● Work order:
Please quote exactly the lines below from the line containing "- destruct (add_son_wf" to the line containing "assert ((ch :: p)", both lines included, and nothing else.

● Data records:
=== Begin Enclosure ===

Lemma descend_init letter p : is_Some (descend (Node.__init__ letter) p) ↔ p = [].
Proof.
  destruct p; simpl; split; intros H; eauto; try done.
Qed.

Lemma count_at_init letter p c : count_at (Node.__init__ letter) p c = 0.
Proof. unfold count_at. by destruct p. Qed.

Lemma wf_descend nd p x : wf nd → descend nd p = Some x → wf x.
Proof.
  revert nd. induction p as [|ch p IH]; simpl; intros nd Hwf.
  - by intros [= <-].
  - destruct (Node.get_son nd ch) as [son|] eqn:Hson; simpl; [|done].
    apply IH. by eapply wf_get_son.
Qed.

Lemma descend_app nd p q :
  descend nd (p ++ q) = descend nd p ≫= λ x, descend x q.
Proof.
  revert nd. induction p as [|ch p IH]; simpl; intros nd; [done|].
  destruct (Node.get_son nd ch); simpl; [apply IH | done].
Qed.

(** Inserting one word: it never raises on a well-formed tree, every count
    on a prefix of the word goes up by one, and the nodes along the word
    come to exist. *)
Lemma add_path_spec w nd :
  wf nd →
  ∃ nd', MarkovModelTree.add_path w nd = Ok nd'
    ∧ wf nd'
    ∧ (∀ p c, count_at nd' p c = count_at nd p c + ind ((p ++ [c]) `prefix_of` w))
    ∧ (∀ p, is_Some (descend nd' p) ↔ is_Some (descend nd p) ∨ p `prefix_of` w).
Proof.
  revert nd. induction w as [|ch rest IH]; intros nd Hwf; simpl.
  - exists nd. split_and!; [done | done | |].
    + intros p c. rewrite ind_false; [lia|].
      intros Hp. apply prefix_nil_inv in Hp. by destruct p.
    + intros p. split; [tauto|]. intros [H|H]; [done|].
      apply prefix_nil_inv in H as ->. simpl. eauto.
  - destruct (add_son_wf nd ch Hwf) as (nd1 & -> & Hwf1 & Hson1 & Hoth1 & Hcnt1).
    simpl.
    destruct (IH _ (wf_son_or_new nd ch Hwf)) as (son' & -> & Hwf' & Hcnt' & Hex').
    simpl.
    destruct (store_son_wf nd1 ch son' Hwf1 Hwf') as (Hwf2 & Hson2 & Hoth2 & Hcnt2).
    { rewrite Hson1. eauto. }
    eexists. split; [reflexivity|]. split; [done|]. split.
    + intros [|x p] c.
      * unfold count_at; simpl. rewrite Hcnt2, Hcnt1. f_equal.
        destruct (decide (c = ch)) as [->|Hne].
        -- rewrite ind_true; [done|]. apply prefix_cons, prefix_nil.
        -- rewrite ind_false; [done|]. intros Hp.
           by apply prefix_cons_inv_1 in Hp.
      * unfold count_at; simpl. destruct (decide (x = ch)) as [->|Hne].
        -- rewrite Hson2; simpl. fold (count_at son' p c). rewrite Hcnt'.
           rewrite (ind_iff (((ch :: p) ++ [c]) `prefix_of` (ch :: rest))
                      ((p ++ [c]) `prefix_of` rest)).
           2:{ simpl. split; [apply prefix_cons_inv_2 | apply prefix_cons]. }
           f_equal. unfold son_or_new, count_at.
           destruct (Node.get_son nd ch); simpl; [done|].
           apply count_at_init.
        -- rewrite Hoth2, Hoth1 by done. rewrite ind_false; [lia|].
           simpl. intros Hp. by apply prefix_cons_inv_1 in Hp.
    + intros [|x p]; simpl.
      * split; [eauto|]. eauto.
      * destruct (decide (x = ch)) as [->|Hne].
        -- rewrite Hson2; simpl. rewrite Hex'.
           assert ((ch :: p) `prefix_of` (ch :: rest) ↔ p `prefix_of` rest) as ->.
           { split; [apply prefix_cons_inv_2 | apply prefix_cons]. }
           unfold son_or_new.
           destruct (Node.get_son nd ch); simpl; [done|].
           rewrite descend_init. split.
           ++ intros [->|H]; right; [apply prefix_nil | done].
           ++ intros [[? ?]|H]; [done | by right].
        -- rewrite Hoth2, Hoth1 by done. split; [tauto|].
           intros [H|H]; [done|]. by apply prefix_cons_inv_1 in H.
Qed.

=== End Enclosure ===

● Answer:
  - destruct (add_son_wf nd ch Hwf) as (nd1 & -> & Hwf1 & Hson1 & Hoth1 & Hcnt1).
    simpl.
    destruct (IH _ (wf_son_or_new nd ch Hwf)) as (son' & -> & Hwf' & Hcnt' & Hex').
    simpl.
    destruct (store_son_wf nd1 ch son' Hwf1 Hwf') as (Hwf2 & Hson2 & Hoth2 & Hcnt2).
    { rewrite Hson1. eauto. }
    eexists. split; [reflexivity|]. split; [done|]. split.
    + intros [|x p] c.
      * unfold count_at; simpl. rewrite Hcnt2, Hcnt1. f_equal.
        destruct (decide (c = ch)) as [->|Hne].
        -- rewrite ind_true; [done|]. apply prefix_cons, prefix_nil.
        -- rewrite ind_false; [done|]. intros Hp.
           by apply prefix_cons_inv_1 in Hp.
      * unfold count_at; simpl. destruct (decide (x = ch)) as [->|Hne].
        -- rewrite Hson2; simpl. fold (count_at son' p c). rewrite Hcnt'.
           rewrite (ind_iff (((ch :: p) ++ [c]) `prefix_of` (ch :: rest))
                      ((p ++ [c]) `prefix_of` rest)).
           2:{ simpl. split; [apply prefix_cons_inv_2 | apply prefix_cons]. }
           f_equal. unfold son_or_new, count_at.
           destruct (Node.get_son nd ch); simpl; [done|].
           apply count_at_init.
        -- rewrite Hoth2, Hoth1 by done. rewrite ind_false; [lia|].
           simpl. intros Hp. by apply prefix_cons_inv_1 in Hp.
    + intros [|x p]; simpl.
      * split; [eauto|]. eauto.
      * destruct (decide (x = ch)) as [->|Hne].
        -- rewrite Hson2; simpl. rewrite Hex'.
           assert ((ch :: p) `prefix_of` (ch :: rest) ↔ p `prefix_of` rest) as ->.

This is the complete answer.